The tourism and outdoor recreation program at Capilano University is almost as old as Whistler. At 40, the program has made the most of having the resort so close for its students, many of whom end up working here after graduation.
Others train while still students at the hotels, Tourism Whistler, Whistler Blackcomb, or at one of the many outdoor activities companies based at the resort.
And some, like Katie Copland, do a little of both.
Copland, 26, is the guest experience manager at Riverside Resort campground and oversees staff managing check-ins and checkouts, group activities and the putting greens. She graduated from the Outdoor Recreation program at the university's North Vancouver campus in 2006, and has been with Riverside Resort for four years, living in Whistler for five — her career continued where her course left off.
Copland said she gained valuable professional experience with package tour operators Destination Snow, with "lots of day trips to Whistler and overnights."
"That's the nice thing about the course, it's not like you're learning about the area and moving away, it totally applies to where I'm working and what I'm doing, what I really like," Copland said, adding that she has hired graduates from the program.

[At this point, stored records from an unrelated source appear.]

(** A JSON value as [JSON.parse] returns it; an object has each of its
    members once, and a number that is not an integer behaves here as any
    non-zero one. *)
Inductive Json :=
  | JNull
  | JBool (b : bool)
  | JNumber (n : Z)
  | JString (s : string)
  | JArray (items : list Json)
  | JObject (members : list (string * Json)).

Fixpoint member (k : string) (members : list (string * Json)) : option Json :=
  match members with
  | [] => None
  | (k', v) :: r => if String.eqb k k' then Some v else member k r
  end.

Definition truthyJson (v : Json) : bool :=
  match v with
  | JNull => false
  | JBool b => b
  | JNumber n => negb (n =? 0)
  | JString s => negb (String.eqb s EmptyString)
  | JArray _ => true
  | JObject _ => true
  end.

(** [g.toLowerCase ()]: only a string has the method; [None] is the
    TypeError. *)
Definition lowerOf (g : Json) : option string :=
  match g with
  | JString s => Some (toLowerCase s)
  | _ => None
  end.

(** [items.map (g => g.toLowerCase ())]: thrown out of at the first item
    that is not a string. *)
Fixpoint lowerAll (items : list Json) : option (list string) :=
  match items with
  | [] => Some []
  | g :: r =>
      match lowerOf g with
      | Some s =>
          match lowerAll r with
          | Some l => Some (s :: l)
          | None => None
          end
      | None => None
      end
  end.

(** The body of the [try] for one script, [None] when it throws: [data] is
    the parsed text, [None] where [JSON.parse] throws. *)
Definition genresOfScript (data : option Json) : option (list string) :=
  match data with
  | None => None
  | Some JNull => None
  | Some (JObject members) =>
      match member "genre" members with
      | Some g =>
          if truthyJson g then
            match g with
            | JArray items => lowerAll items
            | _ => match lowerOf g with
                   | Some s => Some [s]
                   | None => None
                   end
            end
          else Some []
      | None => Some []
      end
  | Some _ => Some []
  end.

(** [getGenresFromSchema] over the scripts of the page, in document order;
    a script that throws is logged and adds nothing. *)
Definition getGenresFromSchema (scripts : list (option Json)) : list string :=
  flat_map (fun data => match genresOfScript data with
                        | Some l => l
                        | None => []
                        end) scripts.

(** ** The search *)

(** The texts of a catalog entry that the search reads besides those of
    [Song]. *)
Record Entry := mkEntry {
  song : Song;
  spiritualMessage : string;
  keywords : string
}.

(** [s.includes (sub)] *)
Fixpoint includes (sub s : string) : bool :=
  if String.prefix sub s then true
  else match s with
       | EmptyString => false
       | String _ r => includes sub r
       end.

(** The five texts of an entry that the search looks into. *)
Definition searchedTexts (e : Entry) : list string :=
  [title (song e); genres (song e); spiritualMessage e;
   spiritualNeeds (song e); keywords e].

(** The test of [searchSongs] for one song.  The search lowers texts that
    are shown to the visitor, in any script, so [String.prototype.toLowerCase]
    is taken as it is in the browser: the argument [lower]. *)
Definition matchesQuery (lower : string -> string) (input : string)
    (e : Entry) : bool :=
  includes input (lower (title (song e)))
  || includes input (lower (genres (song e)))
  || includes input (lower (spiritualMessage e))
  || includes input (lower (spiritualNeeds (song e)))
  || includes input (lower (keywords e)).

(** The songs for which [searchSongs] appends a card, in the order of the
    cards; [value] is the text of the input field. *)
Definition searchSongs (lower : string -> string) (value : string)
    (catalog : list Entry) : list Entry :=
  let input := lower value in
  if String.eqb input EmptyString then []
  else filter (matchesQuery lower input) catalog.

(** What the events of a session amount to for one page or one title. *)
Definition visitsOf (page : string) (events : list Event) : Z :=
  sumOver (fun e => match e with
                    | PageVisit w => if String.eqb page (pathname w) then 1 else 0
                    | _ => 0
                    end) events.

Definition clicksOf (songTitle : string) (events : list Event) : Z :=
  sumOver (fun e => match e with
                    | SongClick t => if String.eqb songTitle t then 1 else 0
                    | _ => 0
                    end) events.

Definition secondsOn (page : string) (events : list Event) : Z :=
  sumOver (fun e => match e with
                    | PageLeave w now pageStartTime =>
                        if String.eqb page (pathname w)
                        then (now - pageStartTime) / 1000 else 0
                    | _ => 0
                    end) events.


(** ** The card of the variant that waits a day *)

Definition lastShownKey : string := "lastRecommendationShown".

(** [24 * 60 * 60 * 1000] *)
Definition dayMs : Z := 24 * 60 * 60 * 1000.

(** The later variant keeps the instant of the last card instead of a flag:
    [toText] is [n.toString ()] and [parseInt] the browser's, [None] being
    NaN, with which every comparison is false; [now] is [Date.now ()]. *)
Definition showRecommendationAt (toText : Z -> string)
    (parseInt : string -> option Z) (now : Z) (recommendedSong : Song)
    (s : Session) : Session :=
  let lastShown := getItem lastShownKey (sessionStorage s) in
  let recent :=
    match lastShown with
    | Some text =>
        match parseInt text with
        | Some t => now - t <? dayMs
        | None => false
        end
    | None => false
    end in
  if truthyItem lastShown && recent then s
  else mkSession (setItem lastShownKey (toText now) (sessionStorage s))
                 (cards s ++ [recommendedSong]).


(** ** Sample data *)

(** URL resolution on the sample site: a path is appended to the base, any
    other reference is taken as absolute. *)
Definition demoHref (u base : string) : option string :=
  match u with
  | String "/"%char _ => Some (String.append base u)
  | _ => Some u
  end.

Definition demoWindow (path : string) : Window :=
  mkWindow "https://songs.example" path demoHref.

(** Decimal writing and reading of an integer, as [toString] and [parseInt]
    do on the texts that [toString] writes. *)
Definition demoToText (n : Z) : string :=
  NilZero.string_of_int (Z.to_int n).

Definition demoParseInt (text : string) : option Z :=
  option_map Z.of_int (NilZero.int_of_string text).

Definition songA : Song :=
  mkSong "Song A" "praise, worship" "joy" (Some "/songs/a").
Definition songB : Song :=
  mkSong "Song B" "Worship , Lament" "comfort, joy" (Some "/songs/b").
Definition songHope : Song :=
  mkSong "Song H" "hope" "peace" (Some "/songs/a").
Definition songDraft : Song :=
  mkSong "Draft" "praise" "joy" None.

(** * Properties *)

(** ** Objects *)

Lemma obj_has_get k o : obj_has k o = false <-> obj_get k o = None.
Proof.
  induction o as [|[k' v'] r IH]; simpl; [tauto|].
  destruct (String.eqb k k'); simpl; [split; discriminate | exact IH].
Qed.

Lemma obj_get_update_same k v o :
  obj_has k o = true -> obj_get k (obj_update k v o) = Some v.
Proof.
  induction o as [|[k' v'] r IH]; simpl; [discriminate|].
  destruct (String.eqb k k') eqn:E; simpl; rewrite E; auto.
Qed.

Lemma obj_get_update_other k k' v o :
  k <> k' -> obj_get k' (obj_update k v o) = obj_get k' o.
Proof.
  intros Hne. induction o as [|[k1 v1] r IH]; simpl; [reflexivity|].
  destruct (String.eqb k k1) eqn:E; simpl.
  - apply String.eqb_eq in E. subst k1.
    destruct (String.eqb k' k) eqn:E'; [|reflexivity].
    apply String.eqb_eq in E'. congruence.
  - rewrite IH. reflexivity.
Qed.

Lemma obj_get_insertIndex_same i k v o :
  obj_has k o = false -> obj_get k (insertIndex i k v o) = Some v.
Proof.
  induction o as [|[k' v'] r IH]; simpl; intros H.
  - rewrite String.eqb_refl. reflexivity.
  - apply orb_false_iff in H. destruct H as [E H].
    destruct (arrayIndex k') as [j|]; [destruct (j <? i)%N|]; simpl;
      rewrite ?String.eqb_refl, ?E; auto.
Qed.

Lemma obj_get_insertIndex_other i k k' v o :
  k <> k' -> obj_get k' (insertIndex i k v o) = obj_get k' o.
Proof.
  intros Hne. apply not_eq_sym, String.eqb_neq in Hne.
  induction o as [|[k1 v1] r IH]; simpl.
  - rewrite Hne. reflexivity.
  - destruct (arrayIndex k1) as [j|]; [destruct (j <? i)%N|]; simpl;
      rewrite ?Hne, ?IH; reflexivity.
Qed.

Lemma obj_get_append_same k v o :
  obj_has k o = false -> obj_get k (o ++ [(k, v)]) = Some v.
Proof.
  induction o as [|[k' v'] r IH]; simpl; intros H.
  - rewrite String.eqb_refl. reflexivity.
  - apply orb_false_iff in H. destruct H as [E H]. rewrite E. auto.
Qed.

Lemma obj_get_append_other k k' v o :
  k <> k' -> obj_get k' (o ++ [(k, v)]) = obj_get k' o.
Proof.
  intros Hne. apply not_eq_sym, String.eqb_neq in Hne.
  induction o as [|[k1 v1] r IH]; simpl.
  - rewrite Hne. reflexivity.
  - rewrite IH. reflexivity.
Qed.

Lemma obj_get_set_same k v o : obj_get k (obj_set k v o) = Some v.
Proof.
  unfold obj_set, obj_create. destruct (obj_has k o) eqn:H.
  - apply obj_get_update_same, H.
  - destruct (arrayIndex k).
    + apply obj_get_insertIndex_same, H.
    + apply obj_get_append_same, H.
Qed.

Lemma obj_get_set_other k k' v o :
  k <> k' -> obj_get k' (obj_set k v o) = obj_get k' o.
Proof.
  intros Hne. unfold obj_set, obj_create. destruct (obj_has k o).
  - apply obj_get_update_other, Hne.
  - destruct (arrayIndex k).
    + apply obj_get_insertIndex_other, Hne.
    + apply obj_get_append_other, Hne.
Qed.

(** Every entry of [obj_set k v o] is the new one or an old one. *)
Lemma in_obj_update k v o e :
  In e (obj_update k v o) -> snd e = v \/ In e o.
Proof.
  induction o as [|[k1 v1] r IH]; simpl; [tauto|].
  destruct (String.eqb k k1); simpl; intros [H|H]; subst; simpl; auto.
  destruct (IH H); auto.
Qed.

Lemma in_insertIndex i k v o e :
  In e (insertIndex i k v o) -> snd e = v \/ In e o.
Proof.
  induction o as [|[k1 v1] r IH]; simpl.
  - intros [H|[]]. subst. auto.
  - destruct (arrayIndex k1) as [j|]; [destruct (j <? i)%N|]; simpl.
    + intros [H|H]; auto. destruct (IH H); auto.
    + intros [H|H]; subst; auto.
    + intros [H|H]; subst; auto.
Qed.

"It makes the transition from finishing school to finding work very easy in the sense that you have a whole variety of jobs available, too, and you've met people."
When asked how many of his students have benefitted from the Whistler connection, Chris Bottrill, Dean of the Faculty of Tourism and Outdoor Recreation, laughed and said "I'm almost convinced it is 100 per cent."
There are 300 to 400 students in the seven tourism degrees, postgraduate diplomas or certificate programs offered at the university's three campuses in Squamish, North Vancouver, and Sechelt, Bottrill said.
"In a nutshell, Whistler is extremely important to our program and to the learning experience of the students. We certainly run field trips (to Whistler) for all our programs," he added.
"There is enormous benefit for both sides, no doubt about that. We have terrific graduates who have found their homes in Whistler."
For the faculty, course programming has been a case of staying attuned to what has been happening to tourism leaders like Whistler and continually updating what's on offer.
"We evolve to, we hope, both lead and keep pace with industry needs in our respective areas of tourism and outdoor recreation," Bottrill said. "We feel we've taken a leadership role in helping professionalize the industry over the years and we plan to continue to do that. It takes continual assessment of the tourism and outdoor recreation climate and what the emerging needs are."
Sue Eckersley, director of World Ski and Snowboard Festival, taught course in events management five years ago as part of a focus on the subject prior to the 2010 Winter Olympics. Over the years, her students have worked on programming parts of the festival, much to their delight.
They've taken part in programming at the festival's start and, for the last two years, produced the Big Air night on the second Saturday. She called it "a great experience and confidence builder". This year, 12 students helped out.
"It's pretty exciting, it's the signature piece of the festival. For the students, it gives them an amazing opportunity to be involved in something special. For the event and for us, it gives us 10, 12 new ideas. It's a win-win scenario for sure," Eckersley said.
"It's a tough world to break into. Giving younger people the chance to break in was an opportunity I wanted to take (as a career mentor)."
Jen Reilly, the convener of the Bachelor of Tourism Management degree, calls Whistler the students' "learning lab" with Tourism and Hospitality students hitting the ground learning — coming to the resort in the first week of their program.
Are they being attracted to the program because of its proximity to Whistler?
"Oh for sure," said Reilly. "Whistler is the draw. Every year we get people who have lived in Whistler and have decided they want to work in the tourism industry, but don't want to continue working as a server or a lifty, or one of the lower-rung jobs."